The Scottish Government. VisitScotland and Scottish Development International uses Scotland Week to encourage Americans and Canadians to see Scotland as an attractive place to visit, live, work, study,do business and invest in -a modern dynamic Scotland and a warm, welcoming nation.
Now in its fifth year, Scotland Week 2012 sees a focus on the Year of Creative Scotland, bringing together Scotland's unique heritage, culture and creativity to celebrate our talent, past and present.
Scotland Facts
Capital :Edinburgh
Largest City : Glasgow
Official Language(S) : English, Gaelic, Scots
Queen (of the UK) :Queen Elizabeth II
Prime Minister (of the UK) : David Cameron MP
First Minister of Scotland : Alex Salmond MSP
Scottish Food and Drink
Scottish produce is world renowned. When celebrity chefs like Jamie Oliver and Gordon Ramsay cook with wild trout and salmon their fish will, more than likely, have come from the banks of the Tay or the Tweed. Similarly, when you say beef, most Michelin-starred chefs automatically put the words 'Aberdeen' and 'Angus' together.

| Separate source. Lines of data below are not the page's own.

(** * Nuan Colour: the contact-form handler of [src/app.js]

    A shallow embedding of the Express application's [POST /contact-us]
    route: the express-validator chains of [validateForm], the request
    handler with its awaited network calls, and the process-wide variable
    [data] the handler assigns. *)

From Stdlib Require Import Floats Ascii String.
From stdpp Require Import gmap strings list.

Local Open Scope string_scope.
Set Warnings "-register-all,-inexact-float".

(** ** JavaScript values *)

(** A string is a sequence of code units; the model keeps the code units
    below 256, one [ascii] each. *)

(** What [express.urlencoded({ extended: true })] puts in [req.body]: strings,
    arrays and nested objects ([service[]=a], [service[toString]=x]).  An
    object is the list of its own properties, in the order in which
    [Object.getOwnPropertyNames] lists them; none of them is callable.
    [VBool] is there for the [false] that validator.js's [normalizeEmail]
    returns and express-validator stores. *)
Inductive value : Type :=
| VStr (s : string)
| VBool (b : bool)
| VArr (l : list value)
| VObj (l : list (string * value)).

(** [req.body], [formData]: a JS object used as a map from field names. An
    absent key reads as [undefined], here [None]. *)
Abbreviation body := (gmap string value).

(** [Array.prototype.join]. *)
Fixpoint join (sep : string) (l : list string) : string :=
  match l with
  | [] => ""
  | [s] => s
  | s :: l' => s +:+ sep +:+ join sep l'
  end.

(** The own property [k] of an object. *)
Fixpoint own_property (k : string) (l : list (string * value)) : option value :=
  match l with
  | [] => None
  | (k', v) :: l' => if String.eqb k k' then Some v else own_property k l'
  end.

(** [String(v)], the conversion of a template literal and of
    [Array.prototype.join]; [None] when it throws a [TypeError].  An object
    is converted by its [toString] method: the inherited one answers
    ["[object Object]"]; an own property [toString] hides it and is not
    callable, the inherited [valueOf] returns the object itself, and the
    conversion throws. *)
Fixpoint js_string (v : value) : option string :=
  match v with
  | VStr s => Some s
  | VBool true => Some "true"
  | VBool false => Some "false"
  | VArr l => join "," <$> mapM js_string l
  | VObj l =>
      match own_property "toString" l with
      | Some _ => None
      | None => Some "[object Object]"
      end
  end.

(** [String(x)] where [x] may be [undefined] (template literals). *)
Definition js_string_opt (v : option value) : option string :=
  match v with
  | Some x => js_string x
  | None => Some "undefined"
  end.

(** [ToBoolean]: [undefined], the empty string and [false] are falsy. *)
Definition truthy (v : option value) : bool :=
  match v with
  | None => false
  | Some (VStr s) => negb (String.eqb s "")
  | Some (VBool b) => b
  | Some (VArr _) => true
  | Some (VObj _) => true
  end.

(** ** validator.js *)

(** The characters matched by the regular expression [\s], among the code
    units below 256. *)
Definition is_space (c : ascii) : bool :=
  match c with
  | "009"%char | "010"%char | "011"%char | "012"%char | "013"%char
  | " "%char | "160"%char => true
  | _ => false
  end.

Fixpoint ltrim (s : string) : string :=
  match s with
  | String c s' => if is_space c then ltrim s' else s
  | EmptyString => EmptyString
  end.

Fixpoint rtrim (s : string) : string :=
  match s with
  | String c s' =>
      match rtrim s' with
      | EmptyString => if is_space c then EmptyString else String c EmptyString
      | r => String c r
      end
  | EmptyString => EmptyString
  end.

(** [trim(str)] is [rtrim(ltrim(str))]. *)
Definition trim (s : string) : string := rtrim (ltrim s).

(** [escape(str)] replaces [&], the double quote, ['], [<], [>], [/], [\] and
    the backquote, in this order; no replacement text holds a character that
    a later replacement looks for, so one pass per character does the same. *)
Definition escape_char (c : ascii) : string :=
  match c with
  | "&"%char => "&amp;"
  | "034"%char => "&quot;"
  | "'"%char => "&#x27;"
  | "<"%char => "&lt;"
  | ">"%char => "&gt;"
  | "/"%char => "&#x2F;"
  | "\"%char => "&#x5C;"
  | "`"%char => "&#96;"
  | _ => String c EmptyString
  end.

Fixpoint escape (s : string) : string :=
  match s with
  | String c s' => escape_char c +:+ escape s'
  | EmptyString => EmptyString
  end.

There's a huge market for our venison and lamb, and Scotland is becoming recognised as one of the world's most exciting cheese producers: from Brodick Blue cheese from the Isle of Arran, through to more exotic cheeses like Strathkiness, the Scottish equivalent of Gruyere.
Whisky is Scotland's most famous drink and today there are over a hundred distilleries in Scotland. From Speyside to the Highlands and Islands of the west coast, the range and variety of whiskies on offer is astonishing. The tiny island of Islay, for example, has eight distilleries alone, including Bruichaddich, which still makes its malt using the same Victorian process it did over a century ago.